И вместо того, чтобы, как всякий рассудительный человек, уйти с этим взрослым товарищем, я, с трудом волоча ноги, засеменил к Илюхе.

– Куда пошёл? – спросил Зелем.

– Ребята, – сказал мужик, – я сейчас в милицию позвоню.

Эта фраза была для меня роковой: горцы поняли, что сам мужчина не планирует предпринимать никаких действий и перестали обращать на него внимание.

– Смотри, какой у него флаг! – воскликнул один из этих парней.

– Ты фашист, да? – спросил Зелем. – Чёрный флаг на себя напялил!

– Почему фашист? – удивился я. – Фашисты носят свастику, а это «Весёлый Роджер».

– Ну и как, весело тебе? – вопрос сопровождался очередным ударом.

– Не очень, – уклонившись, ответил я.

Я хотел дать ему в морду, но понимал: если я начну реальную драку, меня начнут бить по-настоящему, и тогда со мной будет то же, что с Илюхой. В итоге я просто закрывал лицо и уворачивался от ударов. Моим противникам было не по душе, что я не даю им достать меня. Один из них сказал:

– Снимай флаг!

– Нет! – ответил я.

– Отдай флаг! – он дёрнул за флаг, и узел у меня на шее развязался.

Горец держал «Весёлого Роджера» с одной стороны, я схватил за него с другой. Он резко дёрнул флаг на себя, а я дёрнул его ещё сильнее.

В этот момент мне в лицо прилетел удар. Потом ещё удар. И ещё. И ещё.

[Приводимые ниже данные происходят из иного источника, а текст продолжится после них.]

Lemma scheduleBatch_timers_witness :
  Scheduler.timers (Scheduler.scheduleBatch sampleScheduled [sampleEvent] true)
  = batchTimers (Scheduler.nextId sampleScheduled) [sampleEvent] ∧
  Scheduler.pendingTimeouts
    (Scheduler.scheduleBatch sampleScheduled [sampleEvent] true)
  = Scheduler.timerId
    <$> batchTimers (Scheduler.nextId sampleScheduled) [sampleEvent] ∧
  Scheduler.timers (Scheduler.scheduleBatch sampleScheduled [sampleEvent] false)
  = Scheduler.timers sampleScheduled
    ++ batchTimers (Scheduler.nextId sampleScheduled) [sampleEvent] ∧
  Scheduler.pendingTimeouts
    (Scheduler.scheduleBatch sampleScheduled [sampleEvent] false)
  = Scheduler.pendingTimeouts sampleScheduled
    ++ (Scheduler.timerId
        <$> batchTimers (Scheduler.nextId sampleScheduled) [sampleEvent]) ∧
  (∀ cancelPrevious,
     Scheduler.midi
       (Scheduler.scheduleBatch sampleScheduled [sampleEvent] cancelPrevious)
     = Scheduler.midi sampleScheduled ∧
     timersTracked
       (Scheduler.scheduleBatch sampleScheduled [sampleEvent] cancelPrevious)) ∧
  length (batchTimers (Scheduler.nextId sampleScheduled) [sampleEvent])
  = length [sampleEvent].
Proof.
  apply (scheduleBatch_timers sampleScheduled [sampleEvent]).
  apply sampleScheduled_tracked.
Defined.

Lemma allNotesOff_keeps_scheduled_note_on_witness :
  ∃ stopped fired,
    Scheduler.allNotesOff sampleScheduled (Scheduler.channel sampleEvent)
    = Ok stopped ∧
    Scheduler.timers stopped = Scheduler.timers sampleScheduled ∧
    OrchardMIDI.activeNotes (Scheduler.midi stopped)
      !! Scheduler.channel sampleEvent = Some [] ∧
    Scheduler.fire stopped (Scheduler.timerId sampleTimer) = Ok fired ∧
    OrchardMIDI.activeNotes (Scheduler.midi fired)
      !! Scheduler.channel sampleEvent
    = Some [Scheduler.note sampleEvent] ∧
    OrchardMIDI.sent (Scheduler.midi fired)
    = OrchardMIDI.sent (Scheduler.midi stopped)
      ++ [(0%nat, noteOnMessage (Scheduler.channel sampleEvent)
                    (Scheduler.note sampleEvent)
                    (Scheduler.velocity sampleEvent))].
Proof.
  apply (allNotesOff_keeps_scheduled_note_on sampleScheduled sampleTimer
           sampleEvent 0%nat []).
  - apply sampleScheduled_tracked.
  - left.
  - reflexivity.
  - reflexivity.
  - reflexivity.
  - vm_compute. reflexivity.
Defined.

Lemma note_on_schedules_paired_off_witness :
  ∃ played released,
    Scheduler.fire sampleScheduled (Scheduler.timerId sampleTimer) = Ok played ∧
    OrchardMIDI.activeNotes (Scheduler.midi played)
      !! Scheduler.channel sampleEvent
    = Some ([] ++ [Scheduler.note sampleEvent]) ∧
    Scheduler.timers played
    = Scheduler.clearTimeout (Scheduler.timers sampleScheduled)
        (Scheduler.timerId sampleTimer)
      ++ [{| Scheduler.timerId := Scheduler.nextId sampleScheduled;
             Scheduler.delay := 212.5%float;
             Scheduler.callback :=
               Scheduler.PairedOff (Scheduler.channel sampleEvent)
                                   (Scheduler.note sampleEvent) |}] ∧
    Scheduler.nextId sampleScheduled ∈ Scheduler.pendingTimeouts played ∧
    Scheduler.fire played (Scheduler.nextId sampleScheduled) = Ok released ∧
    Scheduler.timers released
    = Scheduler.clearTimeout (Scheduler.timers sampleScheduled)
        (Scheduler.timerId sampleTimer) ∧
    OrchardMIDI.activeNotes (Scheduler.midi released)
    = OrchardMIDI.activeNotes (Scheduler.midi sampleScheduled) ∧
    OrchardMIDI.sent (Scheduler.midi released)
    = OrchardMIDI.sent (Scheduler.midi sampleScheduled)
      ++ [(0%nat, noteOnMessage (Scheduler.channel sampleEvent)
                    (Scheduler.note sampleEvent)
                    (Scheduler.velocity sampleEvent));
          (0%nat, noteOffMessage (Scheduler.channel sampleEvent)
                    (Scheduler.note sampleEvent))].
Proof.
  apply (note_on_schedules_paired_off sampleScheduled sampleTimer sampleEvent
           0%nat [] 212.5%float).
  - apply sampleScheduled_tracked.
  - left.
  - reflexivity.
  - reflexivity.
  - reflexivity.
  - reflexivity.
  - reflexivity.
  - vm_compute. reflexivity.
  - by intros []%elem_of_nil.
Defined.

(** ** Stopping the output *)

Section StopOutput.

Import ChordEngine.

Implicit Types this : ChordEngine.t.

Это был Зелем. Он продолжал наносить удары, а я не мог защититься, потому что обеими руками держался за своё знамя. Если бы я был немного умнее, я, разумеется, отпустил бы «Весёлого Роджера», но эта мысль просто-напросто не пришла мне в голову (очевидно, её к тому моменту уже отбили).

Я не могу сказать, сколько это продолжалось. Просто в какой-то момент друзья Зелема сказали ему, что пора уходить. Флаг отпустили, и я по инерции отшатнулся назад. «Весёлый Рождер», словно, подхваченный лёгким весенним бризом, развернулся и закрыл мне лицо (судя по отпечатку крови, череп пришёлся как раз на моё лицо). Затем знамя пропустило ещё один удар, после чего я увидел, как мои враги уходят в сторону остановки.

Уверенной походкой пьяного моряка я подошёл к Илюхе, – он был весь алый, словно его захлестнули волны Красного моря.

– Ты как? – едва поворачивающимся языком спросил я.

– Нормально, – отозвался он, поднимаясь с земли.

Я дал другу руку и помог ему встать.

– Выглядишь ты, честно говоря, дерьмово, – оглядев его, констатировал я.

– Да, хревовая была идея, – ответил он, оскалив кровавый рот, где четыре передних зуба частоколом торчали наружу.

– Ну извини, – развёл руками я.

– Брата-а-ан, – протянул Илюха, раскрыв объятия.

Несмотря на то, что мы оба были в крови по самые уши, мы крепко обнялись, словно братья, которые не виделись несколько лет.

Я показал Илюхе «Весёлого Роджера», – ещё недавно белоснежный череп окрасился багряными красками, словно после зимы наступила осень и время утратило свой ориентир.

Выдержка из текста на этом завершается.